Dilemas da doação de órgãos

Enviada em 17/07/2020

Segundo o escritor Franz Kafka, a solidariedade é uma das principais maneiras do ser humano expressar sua dignidade. Para isso, existem várias importantes ações, como a doação de órgãos, que só ocorre em casos de morte encefálica. No entanto, este processo ainda enfrenta muitos dilemas, que acabam interferindo nas doações, como a autorização por parte da família do doador e o receio de ocorrer tráfico e transplantes ilegais.

Primeiramente, é importante ressaltar que o Brasil possui uma Lei que define que a doação de órgãos  só deve acontecer com a permissão de algum parente próximo do doador. Porém, segundo a Associação Brasileira de Transplante de Órgãos (ABTO), nos últimos anos, cerca de 40% das famílias negaram o pedido de doação. Isso ocorre, principalmente, devido a conflitos familiares e à falta de informação por parte dessas pessoas, que não compreendem ou não aceitam o significado de morte cerebral, uma vez que o coração do indivíduo continua batendo.

Ademais, muitas vezes, os familiares não se sentem confiantes sobre o destino dos órgãos do seu ente querido, pois há inúmeros casos de corrupção por parte dos médicos e tráfico, até mesmo para outros países, como forma de ganhar dinheiro ilegalmente.
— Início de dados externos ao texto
(** A request that is counted: what it is answered and what it leaves in
    the cache. *)
Lemma count_step request now k cache :
  String.prefix "/api/instagram-proxy" (pathname request) = true →
  let ip := client_ip request in
  cooling_down now ip cache = false →
  lru_find (cooldown_key ip) (lru_get now (cooldown_key ip) cache).2 = None →
  request_count now ip cache = k →
  let r := middleware now request cache in
  (k < REQUESTS_PER_IP_LIMIT → r.1 = quota_headers k ∧ counted_at ip now (k + 1) r.2) ∧
  (REQUESTS_PER_IP_LIMIT ≤ k →
   r.1 = Json 429 "Rate limit exceeded" "Too many requests, please try again later" ∧
   limited ip now r.2).
Proof.
  intros Hpath ip Hcold Hgone Hk r. subst r.
  rewrite (middleware_counting _ _ _ Hpath Hcold). fold ip. rewrite Hk.
  set (c2 := (lru_get now (request_key ip) (lru_get now (cooldown_key ip) cache).2).2).
  assert (lru_find (cooldown_key ip) c2 = None) as Hc2.
  { apply lru_find_get_None, Hgone. }
  assert (request_key ip ≠ cooldown_key ip) as Hne.
  { intros Heq. symmetry in Heq. revert Heq. apply keys_differ. }
  split; intros Hlt.
  - apply Z.leb_gt in Hlt. rewrite Hlt. split; [reflexivity|]. split; simpl.
    + apply lru_find_set_None; [exact Hne | exact Hc2].
    + apply lru_find_set_eq.
  - assert ((REQUESTS_PER_IP_LIMIT <=? k) = true) as Hle by (apply Z.leb_le, Hlt).
    rewrite Hle. split; [reflexivity|]. simpl.
    exists (k + 1). split; [lia|]. split.
    + destruct (lru_set_cons LRU_MAX now (request_key ip) (SNum (k + 1)) LRU_TTL c2)
        as [rest ->].
      apply (lru_find_set_head LRU_MAX now (cooldown_key ip) (SBool true) COOLDOWN_PERIOD
               {| lru_key := request_key ip; lru_value := SNum (k + 1);
                  lru_start := now; lru_ttl := LRU_TTL |} rest LRU_MAX_two).
      simpl. apply keys_differ.
    + apply lru_find_set_eq.
Qed.

Lemma counted_at_count ip t k cache now :
  counted_at ip t k cache → now - t ≤ LRU_TTL →
  cooling_down now ip cache = false ∧
  lru_find (cooldown_key ip) (lru_get now (cooldown_key ip) cache).2 = None ∧
  request_count now ip cache = k.
Proof.
  intros [Hcold Hcount] Hnow. split_and!.
  - unfold cooling_down, lru_peek. rewrite Hcold. reflexivity.
  - apply lru_find_get_None, Hcold.
  - unfold request_count, lru_peek. rewrite Hcount. unfold is_stale. simpl.
    rewrite (not_stale _ _ _ Hnow). simpl.
    destruct (k =? 0) eqn:E; simpl; [|reflexivity].
    apply Z.eqb_eq in E. auto.
Qed.

Lemma unknown_count ip cache now :
  lru_find (cooldown_key ip) cache = None →
  lru_find (request_key ip) cache = None →
  cooling_down now ip cache = false ∧
  lru_find (cooldown_key ip) (lru_get now (cooldown_key ip) cache).2 = None ∧
  request_count now ip cache = 0.
Proof.
  intros Hcold Hnone. split_and!.
  - unfold cooling_down, lru_peek. rewrite Hcold. reflexivity.
  - apply lru_find_get_None, Hcold.
  - unfold request_count, lru_peek. rewrite Hnone. reflexivity.
Qed.

Lemma last_cons_default {A} (a d : A) l : List.last (a :: l) d = List.last l a.
Proof.
  revert a d. induction l as [|b l IH]; intros a d; [reflexivity|].
  change (List.last (a :: b :: l) d) with (List.last (b :: l) d).
  rewrite !IH. reflexivity.
Qed.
Com isso, um grande número de pessoas, que se encontram nas filas de espera por transplante, acabam não realizando o procedimento a tempo, e perdem suas vidas por causa das mais diversas e preocupantes questões.
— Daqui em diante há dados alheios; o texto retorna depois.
(** C5: for every square bitmap, [n >= 1] and width [> 0], the drawing
    is, in this order: the white rectangle over the whole sheet, the
    black rectangle of the tag block, one white square of side [m] at
    [(m + j * m, m + i * m)] for each cell [(i, j)] equal to 255, row by
    row, and then, exactly when a label is asked for, the caption
    ["id: <tag_id>"] at the caption origin with the font size, the y
    axis line and the letter "y", the z axis line and the letter "z",
    and the dot on the origin of the axes with the font size as radius.
    Here [m] is [width / (n + 2)], and every number is written out from
    [width] and [m].  Without a label every primitive is a rectangle. *)
Theorem C5_emission_order (tag : Tag) (n tag_id : Z) (width : Qc)
    (print_label : bool) :
  (1 <= n)%Z -> 0 < width -> square (Z.to_nat n) tag ->
  exists g prims,
    computeGeometry n width print_label = Ok g /\
    buildDrawing tag n tag_id g print_label = Ok prims /\
    let m := width / of_int (n + 2) in
    let height := if print_label then width + lit 2 * m else width in
    let font := width / lit 5 in
    let caption_at := (cm (m * lit 1.25), cm (width + m * lit 1.25)) in
    let ax := width - m * lit 2 in
    let ay := width + m * lit 1.25 in
    let yx := ax + lit 0.75 * m in
    let zy := ay - lit 0.75 * m in
    prims =
      [rect (bare 0, bare 0) (cm width, cm height) "white" "white";
       rect (cm m, cm m) (cm (of_int n * m), cm (of_int n * m))
            "black" "black"]
      ++ map (fun c =>
                rect (cm (m + of_int (Z.of_nat (snd c)) * m),
                      cm (m + of_int (Z.of_nat (fst c)) * m))
                     (cm m, cm m) "white" "white")
             (filter (fun c => (cell_value tag c =? 255)%Z)
                     (cells (Z.to_nat n)))
      ++ (if print_label
          then [text ("id: " ++ str tag_id) caption_at (em font)
                     "black" "black";
                line (cm ax, cm ay) (cm yx, cm ay)
                     "black" "black" (bare font);
                text "y" (cm (yx * lit 1.04), cm ay)
                     (em (font * lit 0.7)) "black" "black";
                line (cm ax, cm ay) (cm ax, cm zy)
                     "black" "black" (bare font);
                text "z" (cm (ax * lit 0.9), cm (zy * lit 1.05))
                     (em (font * lit 0.7)) "black" "black";
                circle (cm ax, cm ay) (bare font)
                       "black" "black" (bare font)]
          else []) /\
    (print_label = false -> forallb is_rect prims = true).
Proof.
  intros Hn Hw Hsq. exists (layout n width print_label). eexists.
  split; [apply computeGeometry_ok, Hn |].
  split; [apply buildDrawing_layout, Hsq |].
  cbv zeta. split.
  - unfold emission.
    apply (f_equal2 (@app Primitive)); [| apply (f_equal2 (@app Primitive))].
    + destruct print_label; reflexivity.
    + unfold light_rects, light_cells. apply map_ext. intros [i j].
      unfold module_rect, layout, module_size, cm.
      cbv beta iota zeta delta [april_org square_size fst snd].
      apply (f_equal2 (fun a b => rect a b _ _)); [same_pair | reflexivity].
    + destruct print_label; [| reflexivity].
      cbn [label layout].
      unfold label_primitives, caption, axis_line, y_text, z_text, axis_dot,
        label_geometry, padd, module_size, cm, em, bare.
      cbv beta iota zeta delta [caption_org axis_org y_point z_point
                                font_size fst snd].
      repeat (apply f_equal2;
              [ first
                  [ apply (f_equal2 (fun a b => text _ a b _ _));
                    [same_pair | same_length]
                  | apply (f_equal3 (fun a b c => line a b _ _ c));
                    [same_pair | same_pair | same_length]
                  | apply (f_equal3 (fun a b c => circle a b _ _ c));
                    [same_pair | same_length | same_length] ]
              | ]).
      reflexivity.
  - intros ->. unfold emission. rewrite app_nil_r.
    change (forallb is_rect (light_rects tag n (layout n width false)) = true).
    apply light_rects_are_rects.
Qed.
Em resumo, a principal dificuldade para a doação de órgãos é a autorização familiar. Por isso, vê-se necessário que o Ministério da Saúde, juntamente com Organizações Não Governamentais, que lutam por esta causa, produzam uma campanha que será transmitida por meio das principais mídias sociais e em escolas. Ela explicará de modo simples o que é a morte encefálica, a importância de avisar os familiares sobre o desejo de ser um possível doador, e a relevância deste ato para a sociedade. Assim, muitas vidas poderão ser salvas, e a dignidade humana poderá ser expressada por meio de um belíssimo ato de solidariedade, como defendido por Franz Kafka.